Stored data entries
● ● ● ● ●

Definition main (fuel : nat) : prog event unit :=
  print "Running Athena query..." ;;
  query_execution_id <-
    query_athena database_name sql_query query_output_location ;;
  print "Fetching query results..." ;;
  result_s3_path <-
    fetch_query_results fuel query_execution_id query_output_location ;;
  print "Visualizing data..." ;;
  visualize_data result_s3_path.

End Program.

(** *** Vocabulary of the statements *)

(** the statuses the specification calls terminal *)
Definition terminal (state : string) : bool :=
  str_in state ["SUCCEEDED"; "FAILED"; "CANCELLED"].

(** the test that ends the loop of [fetch_query_results] *)
Definition leaves (state : string) : bool :=
  str_in state ["SUCCEEDED"; "FAILED"].

(** one round of the loop that does not leave it *)
Definition round (id : string) : list event := [GetQueryExecution id; Sleep 2].

(** [n] rounds *)
Fixpoint rounds (n : nat) (id : string) : list event :=
  match n with
  | O => []
  | S n' => round id ++ rounds n' id
  end.

Definition is_submission (e : event) : bool :=
  match e with
  | StartQueryExecution _ _ _ => true
  | _ => false
  end.

Definition submissions (t : list event) : nat :=
  length (filter is_submission t).

Definition is_read (e : event) : bool :=
  match e with
  | ReadCsv _ => true
  | _ => false
  end.

(** the result files read so far *)
Definition reads (t : list event) : list event := filter is_read t.

Definition slept (t : list event) : nat :=
  fold_right (fun e acc => match e with Sleep s => s + acc | _ => acc end) 0 t.

End nba_visualization.

(* ================================================================= *)
(** ** JSON values and [json.dumps] *)

Module Json.

(** A Python [str]: its code points. *)
Definition pystr : Type := list N.

(** The code points of an ASCII literal of the program text. *)
Definition of_ascii_text (s : string) : pystr :=
  map N_of_ascii (list_ascii_of_string s).

(** What [response.json()] can return, and so what [json.dumps] meets: the
    values [json.loads] builds from a JSON text whose numbers are integers
    ([None], [bool], [int], [str], [list], [dict] with [str] keys, in
    insertion order). *)
Unset Elimination Schemes.
Inductive json : Type :=
| JNull
| JBool (b : bool)
| JInt (z : Z)
| JStr (s : pystr)
| JArr (items : list json)
| JObj (members : list (pystr * json)).
Set Elimination Schemes.

(** [bool(value)] *)
Definition py_truthy (v : json) : bool :=
  match v with
  | JNull => false
  | JBool b => b
  | JInt z => negb (Z.eqb z 0)
  | JStr s => negb (Nat.eqb (length s) 0)
  | JArr items => negb (Nat.eqb (length items) 0)
  | JObj members => negb (Nat.eqb (length members) 0)
  end.

(** [type(value).__name__] *)
Definition py_type_name (v : json) : string :=
  match v with
  | JNull => "NoneType"
  | JBool _ => "bool"
  | JInt _ => "int"
  | JStr _ => "str"
  | JArr _ => "list"
  | JObj _ => "dict"
  end.

(** [iter(value)]: what a [for record in value] runs over; [None] where
    Python raises [TypeError] *)
Definition py_iter (v : json) : option (list json) :=
  match v with
  | JArr items => Some items
  | JObj members => Some (map (fun kv => JStr (fst kv)) members)
  | JStr s => Some (map (fun c => JStr [c]) s)
  | _ => None
  end.

Definition dquote : ascii := "034"%char.
Definition backslash : ascii := "092"%char.
Definition newline : ascii := "010"%char.

Definition str1 (c : ascii) : string := String c EmptyString.

(** [str(n)] for an [int] *)
Definition str_of_int (z : Z) : string := NilZero.string_of_int (Z.to_int z).

Definition hex_digit (n : N) : ascii :=
  nth (N.to_nat n)
      ["0"; "1"; "2"; "3"; "4"; "5"; "6"; "7"; "8"; "9";
       "a"; "b"; "c"; "d"; "e"; "f"]%char "0"%char.

(** ['{0:04x}'.format(n)] for [n < 0x10000] *)
Definition hex4 (n : N) : string :=
  String (hex_digit (N.land (N.shiftr n 12) 15))
 (String (hex_digit (N.land (N.shiftr n 8) 15))
 (String (hex_digit (N.land (N.shiftr n 4) 15))
 (String (hex_digit (N.land n 15)) EmptyString))).

Definition u_escape (n : N) : string := String backslash (String "u" (hex4 n)).

(** [replace] of [json.encoder.py_encode_basestring_ascii]: the escape
    table first, then every character outside [' '..'~'] as a [\uXXXX]
    escape, a surrogate pair above the basic plane *)
Definition escape_char (c : N) : string :=
  if N.eqb c 92 then String backslash (str1 backslash)
  else if N.eqb c 34 then String backslash (str1 dquote)
  else if N.eqb c 8 then String backslash "b"
  else if N.eqb c 12 then String backslash "f"
  else if N.eqb c 10 then String backslash "n"
  else if N.eqb c 13 then String backslash "r"
  else if N.eqb c 9 then String backslash "t"
  else if N.leb 32 c && N.leb c 126 then str1 (ascii_of_N c)
  else if N.ltb c 65536 then u_escape c
  else
    let n := N.sub c 65536 in
    let s1 := N.lor 55296 (N.land (N.shiftr n 10) 1023) in
    let s2 := N.lor 56320 (N.land n 1023) in
    (u_escape s1 ++ u_escape s2)%string.

Definition encode_basestring_ascii (s : pystr) : string :=
  (str1 dquote ++ String.concat EmptyString (map escape_char s)
   ++ str1 dquote)%string.

(** [json.dumps(value)] with the default arguments: [ensure_ascii], the
    separators [', '] and [': '], no indentation *)
Fixpoint dumps (v : json) : string :=
  match v with
  | JNull => "null"
  | JBool true => "true"
  | JBool false => "false"
  | JInt z => str_of_int z
  | JStr s => encode_basestring_ascii s
  | JArr items =>
      ("[" ++ String.concat ", " (map dumps items) ++ "]")%string
  | JObj members =>
      ("{" ++ String.concat ", "
                (map (fun kv : pystr * json =>
                        let (k, x) := kv in
                        (encode_basestring_ascii k ++ ": " ++ dumps x)%string)
                     members)
           ++ "}")%string
  end.

(** *** The JSON grammar (RFC 8259), for texts in ASCII *)

Definition code (c : ascii) : nat := nat_of_ascii c.

Definition is_digit (c : ascii) : bool :=
  Nat.leb 48 (code c) && Nat.leb (code c) 57.

Definition is_digit1_9 (c : ascii) : bool :=
  Nat.leb 49 (code c) && Nat.leb (code c) 57.

Definition is_hexdig (c : ascii) : bool :=
  is_digit c || (Nat.leb 97 (code c) && Nat.leb (code c) 102)
             || (Nat.leb 65 (code c) && Nat.leb (code c) 70).

(** [unescaped = %x20-21 / %x23-5B / %x5D-...], here up to [%x7F] *)
Definition is_unescaped (c : ascii) : bool :=
  Nat.leb 32 (code c) && Nat.leb (code c) 127
  && negb (Nat.eqb (code c) 34) && negb (Nat.eqb (code c) 92).

Definition is_ws (c : ascii) : bool :=
  Nat.eqb (code c) 32 || Nat.eqb (code c) 9
  || Nat.eqb (code c) 10 || Nat.eqb (code c) 13.

(** [' ' .. '~'], the characters [ensure_ascii] leaves in the output *)
Definition printable (c : ascii) : bool :=
  Nat.leb 32 (code c) && Nat.leb (code c) 126.

Definition no_newline (c : ascii) : bool := negb (Ascii.eqb c newline).

Definition printable_or_newline (c : ascii) : bool :=
  printable c || Ascii.eqb c newline.

Fixpoint all_chars (p : ascii -> bool) (s : string) : bool :=
  match s with
  | EmptyString => true
  | String c s' => p c && all_chars p s'
  end.

(** [ws] *)
Definition json_ws (s : string) : Prop := all_chars is_ws s = true.

(** [int = zero / ( digit1-9 *DIGIT )] *)
Definition json_int (s : string) : Prop :=
  match s with
  | EmptyString => False
  | String c rest =>
      (c = "0"%char /\ rest = EmptyString)
      \/ (is_digit1_9 c = true /\ all_chars is_digit rest = true)
  end.

Definition json_digits1 (s : string) : Prop :=
  s <> EmptyString /\ all_chars is_digit s = true.

(** [number = [ minus ] int [ frac ] [ exp ]] *)
Definition json_number (s : string) : Prop :=
  exists sign int frac exp,
    s = (sign ++ int ++ frac ++ exp)%string
    /\ (sign = EmptyString \/ sign = "-")
    /\ json_int int
    /\ (frac = EmptyString
        \/ exists ds, frac = String "." ds /\ json_digits1 ds)
    /\ (exp = EmptyString
        \/ exists e sg ds,
             exp = (str1 e ++ sg ++ ds)%string
             /\ (e = "e"%char \/ e = "E"%char)
             /\ (sg = EmptyString \/ sg = "-" \/ sg = "+")
             /\ json_digits1 ds).

(** [*char] between the quotation marks of a string *)
Inductive json_chars : string -> Prop :=
| chars_nil : json_chars EmptyString
| chars_unescaped c s :
    is_unescaped c = true -> json_chars s -> json_chars (String c s)
| chars_escape c s :
    In c [dquote; backslash; "/"; "b"; "f"; "n"; "r"; "t"]%char ->
    json_chars s -> json_chars (String backslash (String c s))
| chars_u a b c d s :
    is_hexdig a = true -> is_hexdig b = true ->
    is_hexdig c = true -> is_hexdig d = true ->
    json_chars s ->
    json_chars
      (String backslash
         (String "u" (String a (String b (String c (String d s)))))).

Definition json_string (s : string) : Prop :=
  exists body, s = (str1 dquote ++ body ++ str1 dquote)%string
               /\ json_chars body.

(** [value], [array = [ value *( , value ) ]],
    [object = { member *( , member ) }], [member = string : value],
    with whitespace around the structural characters *)
Inductive json_value : string -> Prop :=
| value_null : json_value "null"
| value_true : json_value "true"
| value_false : json_value "false"
| value_number s : json_number s -> json_value s
| value_string s : json_string s -> json_value s
| value_array_empty w :
    json_ws w -> json_value ("[" ++ w ++ "]")%string
| value_array s :
    json_elements s -> json_value ("[" ++ s ++ "]")%string
| value_object_empty w :
    json_ws w -> json_value ("{" ++ w ++ "}")%string
| value_object s :
    json_members s -> json_value ("{" ++ s ++ "}")%string
with json_elements : string -> Prop :=
| elements_one w1 v w2 :
    json_ws w1 -> json_value v -> json_ws w2 ->
    json_elements (w1 ++ v ++ w2)%string
| elements_more w1 v w2 rest :
    json_ws w1 -> json_value v -> json_ws w2 -> json_elements rest ->
    json_elements (w1 ++ v ++ w2 ++ "," ++ rest)%string
with json_members : string -> Prop :=
| members_one w1 k w2 w3 v w4 :
    json_ws w1 -> json_string k -> json_ws w2 ->
    json_ws w3 -> json_value v -> json_ws w4 ->
    json_members (w1 ++ k ++ w2 ++ ":" ++ w3 ++ v ++ w4)%string
| members_more w1 k w2 w3 v w4 rest :
    json_ws w1 -> json_string k -> json_ws w2 ->
    json_ws w3 -> json_value v -> json_ws w4 -> json_members rest ->
    json_members
      (w1 ++ k ++ w2 ++ ":" ++ w3 ++ v ++ w4 ++ "," ++ rest)%string.
(** ** JavaScript values *)

(** The values a message can hold.  [VNum] is an integer-valued
    number, [VBN] a [bn.js] instance, [VObj] an object literal with
    its own properties in order, [VInherited key] the member [key] of
    [Object.prototype]: a function, the prototype itself for
    [__proto__]. *)
#[warnings="-register-all"]
Inductive any :=
| VUndefined
| VNull
| VBool (b : bool)
| VNum (n : Z)
| VBN (n : Z)
| VStr (s : string)
| VArr (elems : list any)
| VObj (props : list (string * any))
| VInherited (key : string).

(** The names every plain object inherits from [Object.prototype]. *)
Definition Object_prototype : list string :=
  [ "constructor"; "__defineGetter__"; "__defineSetter__"; "hasOwnProperty";
    "__lookupGetter__"; "__lookupSetter__"; "isPrototypeOf";
    "propertyIsEnumerable"; "toString"; "valueOf"; "__proto__";
    "toLocaleString" ].

Definition inherited (key : string) : bool :=
  bool_decide (key ∈ Object_prototype).

Definition decimal (n : Z) : string := NilZero.string_of_int (Z.to_int n).

(** [value.toString()] for a value whose [typeof] is ['object'];
    [null.toString()] is a [TypeError].  Array elements are printed
    as [Array.prototype.join] prints them. *)
Fixpoint toString_elem (v : any) : string :=
  match v with
  | VUndefined | VNull => ""
  | VBool true => "true"
  | VBool false => "false"
  | VNum n | VBN n => decimal n
  | VStr s => s
  | VArr elems => String.concat "," (map toString_elem elems)
  | VObj _ => "[object Object]"
  | VInherited key =>
      if String.eqb key "__proto__" then "[object Object]"
      else "function " +:+
           (if String.eqb key "constructor" then "Object" else key) +:+
           "() { [native code] }"
  end.

Definition typeof_object (v : any) : bool :=
  match v with
  | VNull | VBN _ | VArr _ | VObj _ => true
  | VInherited key => String.eqb key "__proto__"
  | _ => false
  end.

Definition toString (v : any) : outcome string :=
  match v with
  | VNull | VUndefined => Err TypeError
  | _ => Ok (toString_elem v)
  end.

Section PropertyRead.
Context {A : Type}.
Variable found : any → A.
Variable missing : A.
Variable key : string.

(** Read an own property of an object literal and continue with
    [found]; [missing] when there is no such key. *)
Fixpoint lookup_with (props : list (string * any)) : A :=
  match props with
  | [] => missing
  | (k, v) :: rest => if String.eqb k key then found v else lookup_with rest
  end.
End PropertyRead.

(** [payload[key]] followed by [found] on an own property, by
    [inherit] on a member inherited from [Object.prototype], and by
    [missing] on [undefined]; reading a property of [null] or
    [undefined] is a [TypeError].  Reads on the other values (strings,
    numbers, arrays, [BN] instances, functions) go through prototypes
    of their own and are not modelled. *)
Definition read_with {A} (payload : any) (key : string)
    (found : any → outcome A) (inherit missing : outcome A) : outcome A :=
  match payload with
  | VUndefined | VNull => Err TypeError
  | VObj props =>
      lookup_with
        (λ v, match v with VUndefined => missing | _ => found v end)
        (if inherited key then inherit else missing) key props
  | _ => Err NotModelled
  end.

(** [payload[key]] as a value. *)
Definition get (payload : any) (key : string) : outcome any :=
  read_with payload key Ok (Ok (VInherited key)) (Ok VUndefined).

(** ** Arbitrary-precision integers ([bn.js]) and number printing *)

Module BN.
Local Open Scope Z_scope.

(** The number that big-endian bytes denote. *)
Definition of_bytes_N (bs : list byte) : N :=
  fold_left (λ acc b, acc * 256 + Byte.to_N b)%N bs 0%N.

(** [new BN(buffer)] *)
Definition of_bytes (bs : list byte) : Z := Z.of_N (of_bytes_N bs).

(** [notn(width)], for a number of at most [width] bits. *)
Definition notn (width : Z) (x : Z) : Z := Z.lxor x (Z.ones width).

(** [fromTwos(width)] *)
Definition fromTwos (width : Z) (x : Z) : Z :=
  if Z.testbit x (width - 1) then - (notn width x + 1) else x.

(** [toTwos(width)] *)
Definition toTwos (width : Z) (x : Z) : Z :=
  if x <? 0 then notn width (Z.abs x) + 1 else x.

(** Big-endian bytes of [n] in front of [acc]; [fuel] is at least
    the number of bytes. *)
Fixpoint bytes_loop (fuel : nat) (n : N) (acc : list byte) : list byte :=
  match fuel with
  | O => acc
  | S fuel' =>
      if (n =? 0)%N then acc
      else bytes_loop fuel' (n / 256)%N (byte_of_N (n mod 256)%N :: acc)
  end.

(** [toArray()]: the shortest big-endian form, one zero byte for [0]. *)
Definition toArray (x : Z) : list byte :=
  let n := Z.abs_N x in
  if (n =? 0)%N then [Byte.x00]
  else bytes_loop (N.to_nat (N.size n)) n [].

● ● ● ● ●

**Exercise directions:**
Using the entries above, return exactly the lines from the line with "length (filter is_submission t)." to the line with "Definition slept (t", counting both of those lines.

**Completed task:**
  length (filter is_submission t).

Definition is_read (e : event) : bool :=
  match e with
  | ReadCsv _ => true
  | _ => false
  end.

(** the result files read so far *)
Definition reads (t : list event) : list event := filter is_read t.

Definition slept (t : list event) : nat :=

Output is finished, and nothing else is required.